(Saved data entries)
• • • •
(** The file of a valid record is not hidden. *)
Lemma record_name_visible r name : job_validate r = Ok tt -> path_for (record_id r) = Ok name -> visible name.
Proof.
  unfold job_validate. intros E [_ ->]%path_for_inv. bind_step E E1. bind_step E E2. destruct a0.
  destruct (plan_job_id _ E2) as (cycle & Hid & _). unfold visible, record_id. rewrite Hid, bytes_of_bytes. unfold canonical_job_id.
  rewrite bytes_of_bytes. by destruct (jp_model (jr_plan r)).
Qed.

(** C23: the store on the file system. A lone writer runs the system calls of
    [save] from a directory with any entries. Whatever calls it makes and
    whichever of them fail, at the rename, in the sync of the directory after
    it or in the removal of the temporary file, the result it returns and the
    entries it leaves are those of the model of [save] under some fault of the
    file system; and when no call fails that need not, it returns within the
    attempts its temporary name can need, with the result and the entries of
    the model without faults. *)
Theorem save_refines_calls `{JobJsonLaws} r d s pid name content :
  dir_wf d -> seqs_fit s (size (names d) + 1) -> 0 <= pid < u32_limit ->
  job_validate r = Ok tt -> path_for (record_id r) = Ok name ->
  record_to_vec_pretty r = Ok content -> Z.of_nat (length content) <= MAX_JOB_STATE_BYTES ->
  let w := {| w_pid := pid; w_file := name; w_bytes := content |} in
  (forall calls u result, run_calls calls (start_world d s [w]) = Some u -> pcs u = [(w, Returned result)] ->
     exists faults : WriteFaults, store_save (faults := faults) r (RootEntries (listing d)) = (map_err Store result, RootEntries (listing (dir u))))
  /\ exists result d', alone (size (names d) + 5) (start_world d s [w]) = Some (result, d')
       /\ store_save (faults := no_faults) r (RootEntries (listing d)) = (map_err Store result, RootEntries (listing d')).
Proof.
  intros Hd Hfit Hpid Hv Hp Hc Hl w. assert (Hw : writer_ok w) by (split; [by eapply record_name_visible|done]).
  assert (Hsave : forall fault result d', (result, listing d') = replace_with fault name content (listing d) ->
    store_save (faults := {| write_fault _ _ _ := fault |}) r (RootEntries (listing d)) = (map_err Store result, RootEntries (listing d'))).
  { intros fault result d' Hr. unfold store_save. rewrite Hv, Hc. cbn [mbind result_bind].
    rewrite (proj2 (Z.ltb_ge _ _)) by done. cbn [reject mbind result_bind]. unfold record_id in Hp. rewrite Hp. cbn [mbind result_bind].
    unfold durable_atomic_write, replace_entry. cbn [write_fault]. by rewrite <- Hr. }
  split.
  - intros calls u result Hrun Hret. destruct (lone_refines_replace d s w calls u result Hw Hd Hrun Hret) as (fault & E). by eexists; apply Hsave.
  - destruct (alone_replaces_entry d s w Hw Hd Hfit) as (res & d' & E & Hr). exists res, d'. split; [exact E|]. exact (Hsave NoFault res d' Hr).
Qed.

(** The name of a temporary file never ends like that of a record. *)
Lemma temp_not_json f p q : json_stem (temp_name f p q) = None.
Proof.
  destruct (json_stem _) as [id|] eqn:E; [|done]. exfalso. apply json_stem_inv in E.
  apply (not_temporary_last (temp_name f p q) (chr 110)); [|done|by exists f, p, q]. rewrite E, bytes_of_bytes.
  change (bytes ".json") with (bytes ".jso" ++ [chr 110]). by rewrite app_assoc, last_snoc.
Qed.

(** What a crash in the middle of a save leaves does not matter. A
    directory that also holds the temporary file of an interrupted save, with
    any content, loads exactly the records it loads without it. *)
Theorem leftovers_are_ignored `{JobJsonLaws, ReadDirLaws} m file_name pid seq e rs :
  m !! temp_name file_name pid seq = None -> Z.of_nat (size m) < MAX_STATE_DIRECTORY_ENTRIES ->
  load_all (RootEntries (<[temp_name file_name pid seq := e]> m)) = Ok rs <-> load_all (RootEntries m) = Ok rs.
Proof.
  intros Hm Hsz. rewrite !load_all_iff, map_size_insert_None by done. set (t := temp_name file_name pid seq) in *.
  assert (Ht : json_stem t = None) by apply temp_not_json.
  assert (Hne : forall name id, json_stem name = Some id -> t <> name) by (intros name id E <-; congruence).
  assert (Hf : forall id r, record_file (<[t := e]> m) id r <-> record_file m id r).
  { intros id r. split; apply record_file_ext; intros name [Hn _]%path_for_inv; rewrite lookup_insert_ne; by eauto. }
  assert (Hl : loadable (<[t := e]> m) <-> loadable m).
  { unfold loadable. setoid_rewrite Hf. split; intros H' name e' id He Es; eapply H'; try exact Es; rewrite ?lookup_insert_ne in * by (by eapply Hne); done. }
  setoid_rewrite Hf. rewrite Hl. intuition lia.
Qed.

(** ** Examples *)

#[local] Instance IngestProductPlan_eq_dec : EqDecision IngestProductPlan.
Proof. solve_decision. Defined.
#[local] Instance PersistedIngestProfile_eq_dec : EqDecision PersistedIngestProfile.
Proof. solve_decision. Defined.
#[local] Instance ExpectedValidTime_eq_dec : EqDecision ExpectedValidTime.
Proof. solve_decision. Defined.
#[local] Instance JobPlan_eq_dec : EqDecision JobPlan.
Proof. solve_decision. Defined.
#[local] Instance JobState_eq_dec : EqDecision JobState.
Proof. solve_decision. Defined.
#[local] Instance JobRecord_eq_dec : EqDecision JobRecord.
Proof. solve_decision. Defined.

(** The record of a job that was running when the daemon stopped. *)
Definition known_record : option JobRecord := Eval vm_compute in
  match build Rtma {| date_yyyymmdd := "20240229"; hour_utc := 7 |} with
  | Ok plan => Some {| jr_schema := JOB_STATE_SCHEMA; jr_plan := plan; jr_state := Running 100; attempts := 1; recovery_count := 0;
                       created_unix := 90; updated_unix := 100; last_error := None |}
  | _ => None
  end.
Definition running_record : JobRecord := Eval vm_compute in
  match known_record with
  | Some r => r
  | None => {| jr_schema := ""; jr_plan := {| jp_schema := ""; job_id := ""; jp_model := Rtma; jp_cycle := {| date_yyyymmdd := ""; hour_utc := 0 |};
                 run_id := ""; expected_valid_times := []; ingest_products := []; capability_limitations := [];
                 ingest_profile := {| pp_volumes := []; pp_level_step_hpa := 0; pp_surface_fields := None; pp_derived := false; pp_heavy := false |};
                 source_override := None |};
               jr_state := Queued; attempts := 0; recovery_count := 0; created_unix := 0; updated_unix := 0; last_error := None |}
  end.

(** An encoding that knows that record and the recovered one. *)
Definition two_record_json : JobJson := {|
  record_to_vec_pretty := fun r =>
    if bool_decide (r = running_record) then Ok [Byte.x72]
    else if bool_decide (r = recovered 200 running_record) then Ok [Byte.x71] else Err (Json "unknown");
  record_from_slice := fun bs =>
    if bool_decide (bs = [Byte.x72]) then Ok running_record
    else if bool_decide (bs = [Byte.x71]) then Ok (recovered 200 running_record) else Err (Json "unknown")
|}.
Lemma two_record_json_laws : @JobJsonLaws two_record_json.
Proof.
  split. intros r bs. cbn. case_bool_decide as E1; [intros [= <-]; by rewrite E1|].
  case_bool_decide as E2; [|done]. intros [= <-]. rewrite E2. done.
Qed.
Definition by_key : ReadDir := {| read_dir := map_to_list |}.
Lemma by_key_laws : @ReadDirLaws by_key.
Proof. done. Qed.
• • • •
● **PROBLEM TO WORK ON**: Please return the lines above that run from the line containing "whichever of them" to the line containing "exists faults : WriteFaults, store_save", inclusive, exactly and with no other lines.

● **RESPONSE**:
    whichever of them fail, at the rename, in the sync of the directory after
    it or in the removal of the temporary file, the result it returns and the
    entries it leaves are those of the model of [save] under some fault of the
    file system; and when no call fails that need not, it returns within the
    attempts its temporary name can need, with the result and the entries of
    the model without faults. *)
Theorem save_refines_calls `{JobJsonLaws} r d s pid name content :
  dir_wf d -> seqs_fit s (size (names d) + 1) -> 0 <= pid < u32_limit ->
  job_validate r = Ok tt -> path_for (record_id r) = Ok name ->
  record_to_vec_pretty r = Ok content -> Z.of_nat (length content) <= MAX_JOB_STATE_BYTES ->
  let w := {| w_pid := pid; w_file := name; w_bytes := content |} in
  (forall calls u result, run_calls calls (start_world d s [w]) = Some u -> pcs u = [(w, Returned result)] ->
     exists faults : WriteFaults, store_save (faults := faults) r (RootEntries (listing d)) = (map_err Store result, RootEntries (listing (dir u))))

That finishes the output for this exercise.